EVIDENCE-INFORMED PRACTICE
Standard Statement
The dental hygienist seeks, promotes, supports, and incorporates an evidence-informed approach in their practice.
Performance Expectations
The dental hygienist must…
- Access and critically evaluate current, credible, and relevant evidence from the best available reliable sources.
- Apply appropriate evidence when providing dental hygiene services, using critical thinking and professional judgment.
- Be able to justify professional decisions with evidence-informed rationale.
- Seek and assess new research, knowledge, and emerging trends to determine applicability to practice.
- Recommend or provide only those dental hygiene services that are appropriate and beneficial for the patient, informed by evidence, and consistent with the patient’s informed consent.
- Not recommend services, products, or treatments that have been proven to be ineffective through rigorous, peer-reviewed evidence.
- Evaluate their practice in terms of patient outcomes and modify their practice based on this self-reflective process and appropriate evidence.
- Integrate evidence and best practices when developing or reviewing organizational policies.
Patient Expectations
The patient can expect that the dental hygiene services they receive are informed by the best available current evidence, the patient's values, and the dental hygienist's knowledge, skills, experience, and judgment.
Glossary
DENTAL HYGIENE SERVICES: Any service that falls within the practice of the profession of dental hygienists as outlined in the Health Professions Act (Schedule 5, section 3).
EVIDENCE-INFORMED: The integration of best available evidence with clinical expertise and patient values. 1 This approach involves identifying, searching for, and interpreting the result of the best available evidence to inform decision-making processes.2
INFORMED CONSENT: Receiving the patient’s written or verbal permission to proceed with a proposed service following a process of decision-making leading to an informed choice. Informed consent involves ongoing communication between the parties involved. In the case of a minor or others who do not have the capacity to provide informed consent, the agreement must come from a legal guardian or substitute decision-maker legally authorized to act on behalf of a patient.
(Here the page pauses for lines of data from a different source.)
(** X10.  Whatever follows the first SPACE of a data line is not looked
    at: the line gives the same run as its first field alone. *)
Theorem sample_ignores_text_after_first_space (tok rest : string) :
  no_space tok = true ->
  parse_sample (tok ++ String " " rest) = parse_sample tok.
Proof.
  intro H. unfold parse_sample.
  now rewrite split_space_head_app, split_space_head_clean.
Qed.

Lemma sample_ignores_text_after_first_space_witness :
  parse_sample ("-12 M" ++ Py.nl) = ([], inr (-12)).
Proof.
  change ("-12 M" ++ Py.nl) with ("-12" ++ String " " ("M" ++ Py.nl)).
  rewrite (sample_ignores_text_after_first_space "-12" ("M" ++ Py.nl))
    by reflexivity.
  reflexivity.
Defined.

Lemma int_digits_digit c r acc b :
  Py.isdigit c = true ->
  Py.int_digits (String c r) acc b
  = Py.int_digits r (10 * acc + Py.digit_val c) true.
Proof. intro H. cbn [Py.int_digits]. now rewrite H. Qed.

Ltac digit_step IH :=
  rewrite int_digits_digit by reflexivity; rewrite <- IH; f_equal;
  match goal with
  | |- context [Py.digit_val ?c] =>
      let k := fresh "k" in
      set (k := Py.digit_val c); vm_compute in k; subst k
  end; lia.

Lemma int_digits_uint_acc d acc :
  Py.int_digits (DecimalString.NilEmpty.string_of_uint d) (Z.pos acc) true
  = Some (Z.pos (Pos.of_uint_acc d acc)).
Proof.
  revert acc. induction d as [| d IH | d IH | d IH | d IH | d IH | d IH
                              | d IH | d IH | d IH | d IH]; intro acc;
    cbn [DecimalString.NilEmpty.string_of_uint Pos.of_uint_acc];
    [reflexivity | digit_step IH ..].
Qed.

Lemma int_digits_uint d b :
  d <> Decimal.Nil \/ b = true ->
  Py.int_digits (DecimalString.NilEmpty.string_of_uint d) 0 b
  = Some (Z.of_uint d).
Proof.
  revert b. induction d as [| d IH | d IH | d IH | d IH | d IH | d IH
                            | d IH | d IH | d IH | d IH]; intros b Hb;
    cbn [DecimalString.NilEmpty.string_of_uint].
  - destruct Hb as [Hb | ->]; [congruence | reflexivity].
  - rewrite int_digits_digit by reflexivity.
    change (10 * 0 + Py.digit_val "0") with 0.
    rewrite IH by now right. reflexivity.
  - rewrite int_digits_digit by reflexivity. apply int_digits_uint_acc.
  - rewrite int_digits_digit by reflexivity. apply int_digits_uint_acc.
  - rewrite int_digits_digit by reflexivity. apply int_digits_uint_acc.
  - rewrite int_digits_digit by reflexivity. apply int_digits_uint_acc.
  - rewrite int_digits_digit by reflexivity. apply int_digits_uint_acc.
  - rewrite int_digits_digit by reflexivity. apply int_digits_uint_acc.
  - rewrite int_digits_digit by reflexivity. apply int_digits_uint_acc.
  - rewrite int_digits_digit by reflexivity. apply int_digits_uint_acc.
  - rewrite int_digits_digit by reflexivity. apply int_digits_uint_acc.
Qed.

Lemma string_of_uint_chars (p : ascii -> bool) d :
  (forall c, Py.isdigit c = true -> p c = true) ->
  Py.all_chars p (DecimalString.NilEmpty.string_of_uint d) = true.
Proof.
  intro Hp. induction d; cbn [DecimalString.NilEmpty.string_of_uint
                                Py.all_chars];
    [reflexivity | rewrite IHd, Hp by reflexivity; reflexivity ..].
Qed.

Lemma digit_not_space_int c :
  Py.isdigit c = true -> negb (Py.isspace_int c) = true.
Proof.
  destruct c as [[] [] [] [] [] [] [] []]; vm_compute; congruence.
Qed.

Lemma digit_not_space_char c :
  Py.isdigit c = true -> negb (Ascii.eqb c " ") = true.
Proof.
  destruct c as [[] [] [] [] [] [] [] []]; vm_compute; congruence.
Qed.

Lemma rstrip_by_blank sp w :
  Py.all_chars sp w = true -> Py.rstrip_by sp w = "".
Proof.
  induction w as [| c r IH]; [reflexivity |].
  cbn [Py.all_chars Py.rstrip_by]. intro H.
  apply andb_true_iff in H as [Hc Hr]. now rewrite (IH Hr), Hc.
Qed.

Lemma rstrip_by_app sp s w :
  Py.all_chars sp w = true ->
  Py.rstrip_by sp (s ++ w) = Py.rstrip_by sp s.
Proof.
  intro Hw. induction s as [| c r IH].
  - cbn [append]. now rewrite rstrip_by_blank.
  - cbn [append Py.rstrip_by]. now rewrite IH.
Qed.

(** The text of an integer in decimal notation. *)
Lemma int_of_decimal (d : Decimal.int) (w : string) :
  match d with Decimal.Pos u | Decimal.Neg u => u <> Decimal.Nil end ->
  Py.all_chars Py.isspace_int w = true ->
  Py.int (DecimalString.NilEmpty.string_of_int d ++ w) = Some (Z.of_int d).
Proof.
  intros Hd Hw. unfold Py.int, Py.strip_by.
  set (s := DecimalString.NilEmpty.string_of_int d).
  assert (Hclean : Py.all_chars (fun c => negb (Py.isspace_int c)) s = true).
  { subst s. destruct d as [u | u];
      cbn [DecimalString.NilEmpty.string_of_int Py.all_chars].
    - apply string_of_uint_chars, digit_not_space_int.
    - rewrite string_of_uint_chars by apply digit_not_space_int.
      reflexivity. }
  assert (Hne : s <> "").
  { subst s. destruct d as [u | u]; [| discriminate].
    cbn [DecimalString.NilEmpty.string_of_int].
    destruct u; [congruence | discriminate ..]. }
  assert (Hl : Py.lstrip_by Py.isspace_int (s ++ w) = s ++ w).
  { destruct s as [| c r]; [congruence |].
    cbn [Py.all_chars] in Hclean.
    apply andb_true_iff in Hclean as [Hc _]. apply negb_true_iff in Hc.
    cbn [append Py.lstrip_by]. now rewrite Hc. }
  rewrite Hl, rstrip_by_app, rstrip_by_clean by assumption.
  subst s. destruct d as [u | u];
    cbn [DecimalString.NilEmpty.string_of_int Z.of_int].
  - destruct u; [congruence | ..];
      (etransitivity;
       [| apply (int_digits_uint _ false); left; discriminate];
       reflexivity).
  - rewrite int_digits_uint by now left. reflexivity.
Qed.

(** X11.  A data line made of the decimal text of an integer [z] of at
    most 4300 digits (the bound of the interpreter on [int]), followed
    either by a SPACE and anything or by the line terminator alone, loads
    as [z]. *)
Theorem sample_line_round_trip (z : Z) (rest : string) :
  Z.abs z < 10 ^ 4300 ->
  let dec := DecimalString.NilEmpty.string_of_int (Z.to_int z) in
  parse_sample (dec ++ String " " rest) = ([], inr z)
  /\ parse_sample (dec ++ Py.nl) = ([], inr z).
Proof.
  intros _ dec.
  assert (Hd : match Z.to_int z with
               | Decimal.Pos u | Decimal.Neg u => u <> Decimal.Nil
               end).
  { destruct z; cbn [Z.to_int]; [discriminate | ..];
      apply DecimalPos.Unsigned.to_uint_nonnil. }
  assert (Hns : no_space dec = true).
  { subst dec. unfold no_space. destruct (Z.to_int z) as [u | u];
      cbn [DecimalString.NilEmpty.string_of_int Py.all_chars].
    - apply string_of_uint_chars, digit_not_space_char.
    - rewrite string_of_uint_chars by apply digit_not_space_char.
      reflexivity. }
  assert (Hval : forall w, Py.all_chars Py.isspace_int w = true ->
            Py.int (dec ++ w) = Some z).
  { intros w Hw. subst dec. rewrite (int_of_decimal _ w Hd Hw).
    now rewrite DecimalZ.of_to. }
  split.
  - unfold parse_sample. rewrite split_space_head_app by exact Hns.
    rewrite <- (string_app_nil_r dec) at 2.
    now rewrite (Hval "" eq_refl).
  - unfold parse_sample.
    assert (Hsp : Py.split_space_head (dec ++ Py.nl) = dec ++ Py.nl).
    { apply split_space_head_clean. unfold no_space in *.
      clear Hval Hd. induction dec as [| c r IH]; [reflexivity |].
      cbn [append Py.all_chars] in *.
      apply andb_true_iff in Hns as [Hc Hr]. now rewrite Hc, IH. }
    rewrite Hsp. now rewrite (Hval Py.nl eq_refl).
Qed.

Lemma sample_line_round_trip_witness :
  parse_sample ("-2047 M" ++ Py.nl) = ([], inr (-2047))
  /\ parse_sample ("-2047" ++ Py.nl) = ([], inr (-2047)).
Proof.
  assert (Hb : Z.abs (-2047) < 10 ^ 4300) by (vm_compute; reflexivity).
  exact (sample_line_round_trip (-2047) ("M" ++ Py.nl) Hb).
Defined.

(* ------------------------------------------------------------------ *)
(** ** The frequency code and the blanks around it *)

Lemma replace_nl_blank w : all_blank w = true ->
  all_blank (Py.replace_nl w) = true.
Proof.
  unfold all_blank. induction w as [| c r IH]; [reflexivity |].
  cbn [Py.all_chars Py.replace_nl]. intro H.
  apply andb_true_iff in H as [Hc Hr].
  destruct (Ascii.eqb c Py.LF); [now apply IH |].
  cbn [Py.all_chars]. now rewrite Hc, IH.
Qed.

Lemma no_blank_no_lf s : no_blank s = true -> no_lf s = true.
Proof.
  unfold no_blank, no_lf. apply all_chars_weaken.
  intro c. destruct c as [[] [] [] [] [] [] [] []]; vm_compute; congruence.
Qed.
RELIABLE SOURCES: Research findings that are methodologically appropriate and clinically relevant to the situation. Both the ranking of the source on an evidence hierarchy and the quality of the evidence are considered (e.g., scholarly peer-reviewed journals, systematic reviews, clinical and best practice guidelines, government data).3
- Straus, S. E., Glasziou, P., Richardson, W. S., & Haynes, R. B. (2019). Evidence-Based Medicine: How to Practice and Teach EBM (5th ed). Elsevier.
- Federation of Dental Hygiene Regulators of Canada. (2021) Entry-to-Practice Canadian Competencies for Dental Hygienists. Accessed from: www.fdhrc.ca/wp/wp-content/uploads/2021/12/EPCCoDH_FDHRC_November_2021.pdf
- Woo, K. (2017). Polit & Beck Canadian Essentials of Nursing Research (4th ed). Wolters Kluwer Health.